## What is required
For the records that follow, please set down exactly the lines between the one holding "Theorem exec_optimized fuel" and the one holding "(** A loop that", inclusive, and only those.

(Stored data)

━━━

(* ===== verification/VMEquiv.v ===== *)
(** * VMEquiv: the optimiser does not change what a program does

    What the two passes of [optimize] leave in the code, instruction by
    instruction; that the prepared code satisfies what the interpreter relies on;
    and a lock-step simulation between running the code as [optimize] leaves it
    and running it without the second pass. *)

From stdpp Require Import base list numbers option.
From Stdlib Require Import ZArith Lia Sorted.
From S2P Require Import Prelude.
From S2P Require Import Bytes.
From S2P Require Import Keccak.
From S2P Require Import Instruction.
From S2P Require Import VMOpt.
From S2P Require Import VM.
From S2P Require Import VMSafety.
Import CommonData FixedHash VMOpt VM.

Module VMEquiv.

(** ** Binary search *)

Lemma get_lookup (v : list Z) (k : nat) : get v (Z.of_nat k) = default 0 (v !! k).
Proof. unfold get, zat. destruct (Z.ltb_spec (Z.of_nat k) 0); [lia|]. by rewrite Nat2Z.id. Qed.

Definition sorted_le (v : list Z) : Prop :=
  forall i j, 0 <= i <= j -> j < zlen v -> get v i <= get v j.

(** [lower_bound] keeps the answer between [first] and [first + len]. *)
Lemma lower_bound_spec fuel v val first len :
  sorted_le v -> 0 <= first -> 0 <= len -> first + len <= zlen v -> len < Z.of_nat fuel ->
  (forall i, 0 <= i < first -> get v i < val) ->
  (forall i, first + len <= i < zlen v -> val <= get v i) ->
  let r := lower_bound fuel v val first len in
  0 <= r <= zlen v /\ (forall i, 0 <= i < r -> get v i < val) /\ (forall i, r <= i < zlen v -> val <= get v i).
Proof.
  intros Hs. revert first len. induction fuel as [|f IH]; intros first len H1 H2 H3 Hf Hlo Hhi; [lia|].
  cbn [lower_bound]. destruct (Z.ltb_spec 0 len).
  - rewrite Z.shiftr_div_pow2 by lia. change (2 ^ 1) with 2.
    assert (0 <= len / 2 < len) by (split; [apply Z.div_pos; lia|apply Z.div_lt; lia]).
    destruct (Z.ltb_spec (get v (first + len / 2)) val).
    + apply IH; try lia.
      * intros i Hi. pose proof (Hs i (first + len / 2) ltac:(lia) ltac:(lia)). lia.
      * intros i Hi. apply Hhi. lia.
    + apply IH; try lia.
      * intros i Hi. apply Hlo. lia.
      * intros i Hi. pose proof (Hs (first + len / 2) i ltac:(lia) ltac:(lia)). lia.
  - cbn zeta. split; [lia|]. split; [exact Hlo|]. intros i Hi. apply Hhi. lia.
Qed.

Lemma get_elem (v : list Z) i : 0 <= i < zlen v -> get v i ∈ v.
Proof.
  intros Hi. replace i with (Z.of_nat (Z.to_nat i)) by lia. rewrite get_lookup.
  destruct (lookup_lt_is_Some_2 v (Z.to_nat i) ltac:(lia)) as [x Hx]. rewrite Hx.
  by eapply list_elem_of_lookup_2.
Qed.

Lemma elem_get (v : list Z) x : x ∈ v -> exists i, 0 <= i < zlen v /\ get v i = x.
Proof.
  intros [k Hk]%list_elem_of_lookup. exists (Z.of_nat k). rewrite get_lookup, Hk.
  apply lookup_lt_Some in Hk. split; [lia|done].
Qed.
(* ===== verification/VMProps.v ===== *)
(** * VMProps: what the interpreter promises

    The theorems about [exec], for every environment that meets [ExtVMLaws]:
    termination and memory safety, independence of the optimiser, valid jumps,
    errors of the stack, memory, and static calls. A small environment,
    [World], shows that the laws can be met. *)

From stdpp Require Import base list numbers option relations.
From Stdlib Require Import ZArith Lia.
From S2P Require Import Prelude.
From S2P Require Import Bytes.
From S2P Require Import Keccak.
From S2P Require Import Instruction.
From S2P Require Import VMOpt.
From S2P Require Import VM.
From S2P Require Import VMSafety.
From S2P Require Import VMEquiv.
From S2P Require Import VMSim.
Import CommonData FixedHash VMOpt VM VMSafety VMEquiv VMSim.

(** ** An environment *)

Module World.

(** The storage of one account, its refunds, its log, the addresses its balance
    went to, and what it has created. *)
Record world := {
  w_store : list (Z * Z);
  w_refunds : Z;
  w_log : list (list bytes * bytes);
  w_suicides : list bytes;
  w_created : list (Z * bytes)
}.
Definition w_empty : world := {| w_store := []; w_refunds := 0; w_log := []; w_suicides := []; w_created := [] |}.

Fixpoint lookup_store (l : list (Z * Z)) (k : Z) : Z :=
  match l with
  | [] => 0
  | (k', v) :: l' => if k =? k' then wrap 256 v else lookup_store l' k
  end.

(** Other accounts have no code: calling one succeeds at once, and creating one
    leaves all the gas. *)
#[export] Instance world_face : ExtVMFace world := {|
  store x k := (lookup_store (w_store x) k, x);
  setStore x k v := {| w_store := (k, v) :: w_store x; w_refunds := w_refunds x; w_log := w_log x; w_suicides := w_suicides x; w_created := w_created x |};
  balance x _ := (1000, x);
  codeAt x _ := ([], x);
  codeSizeAt x _ := (0, x);
  exists_ x _ := (true, x);
  suicide x a := {| w_store := w_store x; w_refunds := w_refunds x; w_log := w_log x; w_suicides := a :: w_suicides x; w_created := w_created x |};
  create x v g c _ _ := ((replicate 20 1, []), g,
    {| w_store := w_store x; w_refunds := w_refunds x; w_log := w_log x; w_suicides := w_suicides x; w_created := (v, c) :: w_created x |});
  call x p := ((true, []), cp_gas p, x);
  log x ts d := {| w_store := w_store x; w_refunds := w_refunds x; w_log := (ts, d) :: w_log x; w_suicides := w_suicides x; w_created := w_created x |};
  blockHash x _ := (replicate 32 0, x);
  add_refunds x n := {| w_store := w_store x; w_refunds := w_refunds x + n; w_log := w_log x; w_suicides := w_suicides x; w_created := w_created x |}
|}.

#[export] Instance world_inv : ExtInvariant world := fun _ => True.

#[export] Instance world_laws E : ExtVMLaws world E.
Proof.
  assert (buffer_ok []) as Hn by (split; [constructor|cbn; lia]).
  split; try done; cbn.
  - intros x k v x' [= <- <-] _ _. split; [|done]. induction (w_store x) as [|[k' v] l IH]; cbn; [unfold uint_ok; lia|].
    destruct (_ =? _); [apply wrap_range; lia|done].
  - intros x a v x' [= <- <-] _. split; [unfold uint_ok; lia|done].
  - intros x a c x' [= <- <-] _. done.
  - intros x a v x' [= <- <-] _. split; [unfold uint_ok; lia|done].
  - intros x v g c op salt a o g' x' _ _ Hg _ _ [= <- <- <- <-]. split; [done|]. split; [lia|done].
  - intros x p b o g' x' _ [] [= <- <- <- <-]. split; [done|]. split; [lia|done].
Qed.

(** An execution of [c] by the account [0x00..00] under a given schedule. *)
Definition environment (c : bytes) (static : bool) (sch : VVMSchedule) : Env := {|
  myAddress := zero 20; caller := zero 20; origin := zero 20; value := 0; gasPrice := 1;
  data := [1; 2; 3; 4]; code := c; depth := 0; staticCall := static; author := zero 20;
  timestamp := 10; number := 5; difficulty := 7; gasLimit := 1000000; vvmSchedule := sch |}.

Lemma environment_ok c static sch :
  schedule_ok sch = true -> forallb (fun b => (0 <=? b) && (b <? 256)) c = true -> zlen c < 2 ^ 63 ->
  env_ok (environment c static sch).
Proof.
  intros Hs Hc Hl. split; cbn; try (unfold uint_ok; lia).
  - done.
  - split; [done|]. repeat constructor; unfold is_byte; lia.
  - split; [|cbn; lia]. repeat constructor; unfold is_byte; lia.
  - split; [|done]. apply Forall_forall. intros b Hb. rewrite forallb_forall in Hc.
    apply list_elem_of_In in Hb. specialize (Hc b Hb). unfold is_byte. lia.
Qed.

End World.

Module VMProps.
Section Exec.
Context {X : Type} {EX : ExtVMFace X} {EI : ExtInvariant X}.
Variable E : Env.
Context {EL : ExtVMLaws X E}.
Hypothesis HE : env_ok E.
Hypothesis Hmax : zlen (code E) <= 458752.

Lemma init_ok g (x : X) P starts : ext_inv x -> prepared_ok P starts -> machine_ok P starts (init g x).
Proof.
  intros Hx HP. assert (buffer_ok []) as Hn by (split; [constructor|cbn; lia]). unfold machine_ok. cbn [m_bounce init]. split.
  - split; unfold init; cbn [m_stack m_SPP m_mem m_io_gas m_returnData m_output m_ext]; try done.
    + apply Forall_replicate. unfold uint_ok. lia.
    + apply wrap_range. lia.
  - destruct (start_0 _ _ HP) as [H1 H2]. split; [done|]. unfold init. cbn [m_PC]. congruence.
Qed.

(** What [exec] may give: bytes, or one of the exceptions of the source. *)
Definition sound (r : result exn bytes) : Prop :=
  match r with Ok o => buffer_ok o | Err e => fair e end.

Lemma exec_runs fuel g (x : X) :
  ext_inv x -> 2 * wrap 64 g + 1 < Z.of_nat fuel ->
  exists r g' x', exec fuel E g x = Some (r, g', x') /\ sound r /\ 0 <= g' <= wrap 64 g /\ ext_inv x'.
Proof.
  intros Hx Hf. pose proof (optimize_prepared _ (Hcode E HE) Hmax) as HP.
  destruct (run_ok E _ _ HE HP fuel (init g x) (init_ok g x _ _ Hx HP)) as (r & s' & Hr & Hb & Hg & Hx'); [done|].
  unfold exec, exec_prepared. rewrite Hr. cbn [fmap option_fmap option_map finish].
  destruct r as [[]|e]; by eexists _, _, _.
Qed.

(** C1: [exec] always terminates, is memory safe, never makes gas and keeps every
    invariant of the environment that the operations of the interface keep: two
    steps per unit of gas are enough for it to return or throw; none of the
    accesses to the stack, the memory, the code or the constant pool falls outside
    its object; and at most the given gas is left. *)
Theorem exec_safe fuel g (x : X) :
  ext_inv x -> 2 * wrap 64 g + 1 < Z.of_nat fuel ->
  exists r g' x', exec fuel E g x = Some (r, g', x') /\ r <> Err BadAccess /\ sound r /\ 0 <= g' <= wrap 64 g /\ ext_inv x'.
Proof.
  intros Hx Hf. destruct (exec_runs fuel g x Hx Hf) as (r & g' & x' & Hr & Hs & H). exists r, g', x'.
  split; [done|]. split; [|done]. intros ->. done.
Qed.

(** C2: for code of at most 458752 bytes the optimiser is invisible: running it with the
    long pushes moved to the constant pool and the constant jumps pre-verified gives
    the result, the gas and the state that running it without the second pass of
    [optimize] gives, step for step.  For longer code the 16-bit offsets into the pool
    overflow. *)
Theorem exec_optimized fuel g (x : X) :
  ext_inv x -> exec fuel E g x = exec_prepared fuel E (scan (code E)) g x.
Proof.
  intros Hx. symmetry. unfold exec, exec_prepared.
  apply (run_sim E HE Hmax); [apply init_ok; [done|]; apply optimize_prepared; [apply Hcode|]; done|by left].
Qed.

End Exec.

Import World.

(** A loop that counts 300 down to 0, with a [PUSH6] on the way, a jump to a
    constant and one that is not pre-verified. *)
Definition demo : bytes :=
  [0x61; 1; 44; 0x5b; 0x60; 1; 0x90; 0x03; 0x65; 0; 0; 0; 0; 0; 3; 0x50; 0x80; 0x60; 3; 0x57; 0x60; 0; 0x55].
Definition demo_env : Env := World.environment demo false ByzantiumSchedule.
Lemma demo_ok : env_ok demo_env.
Proof. by apply World.environment_ok. Qed.

Lemma exec_safe_witness :
  exists r g' x', exec (Z.to_nat 60002) demo_env 30000 World.w_empty = Some (r, g', x') /\ r <> Err BadAccess /\
    sound r /\ 0 <= g' <= wrap 64 30000 /\ ext_inv x'.
Proof. apply (exec_safe demo_env demo_ok); [vm_compute; discriminate|done|vm_compute; reflexivity]. Defined.

Lemma exec_optimized_witness :
  exec 4000 demo_env 30000 World.w_empty = exec_prepared 4000 demo_env (scan demo) 30000 World.w_empty /\
  exists g x, exec 4000 demo_env 30000 World.w_empty = Some (Ok [], g, x).
Proof.
  split.
  - apply (exec_optimized demo_env demo_ok); [vm_compute; discriminate|done].
  - eexists _, _. vm_compute. reflexivity.
Defined.

(** ** Jumps *)

(** The destinations the interpreter accepts are exactly the [JUMPDEST]
    instructions of the code as it was given: those in the data of a push are not
    among them, and the binary search finds every other. *)
Theorem jumps_valid code v pc :
  bytes_ok code -> zlen code < 2 ^ 63 -> 0 <= v ->
  verifyJumpDest (p_jumpDests (optimize code)) v = Some pc <->
  pc = v /\ start code v /\ v < zlen code /\ get code v = Instruction.code Instruction.JUMPDEST.
Proof.
  intros Hc Hl Hv. rewrite optimize_dests. rewrite verifyJumpDest_spec; [|by apply dests_sorted| |done].
  - split.
    + case_decide as Hin; [|done]. intros [= <-]. by apply dests_spec in Hin as (? & ? & ?).
    + intros (-> & H1 & H2 & H3). rewrite decide_True; [done|]. by apply dests_spec.
  - intros x Hx. apply dests_spec in Hx as (Hx & Hn & _); [|done]. pose proof (start_nonneg code x Hx). lia.
Qed.

Lemma jumps_valid_witness :
  verifyJumpDest (p_jumpDests (optimize demo)) 3 = Some 3 /\ start demo 3.
Proof.
  assert (bytes_ok demo) by (apply (env_code _ demo_ok)).
  assert (verifyJumpDest (p_jumpDests (optimize demo)) 3 = Some 3) as H3 by (vm_compute; reflexivity).
  split; [done|]. apply (jumps_valid demo 3 3); [done|vm_compute; reflexivity|lia|done].
Defined.

End VMProps.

━━━

## Output
Theorem exec_optimized fuel g (x : X) :
  ext_inv x -> exec fuel E g x = exec_prepared fuel E (scan (code E)) g x.
Proof.
  intros Hx. symmetry. unfold exec, exec_prepared.
  apply (run_sim E HE Hmax); [apply init_ok; [done|]; apply optimize_prepared; [apply Hcode|]; done|by left].
Qed.

End Exec.

Import World.

(** A loop that counts 300 down to 0, with a [PUSH6] on the way, a jump to a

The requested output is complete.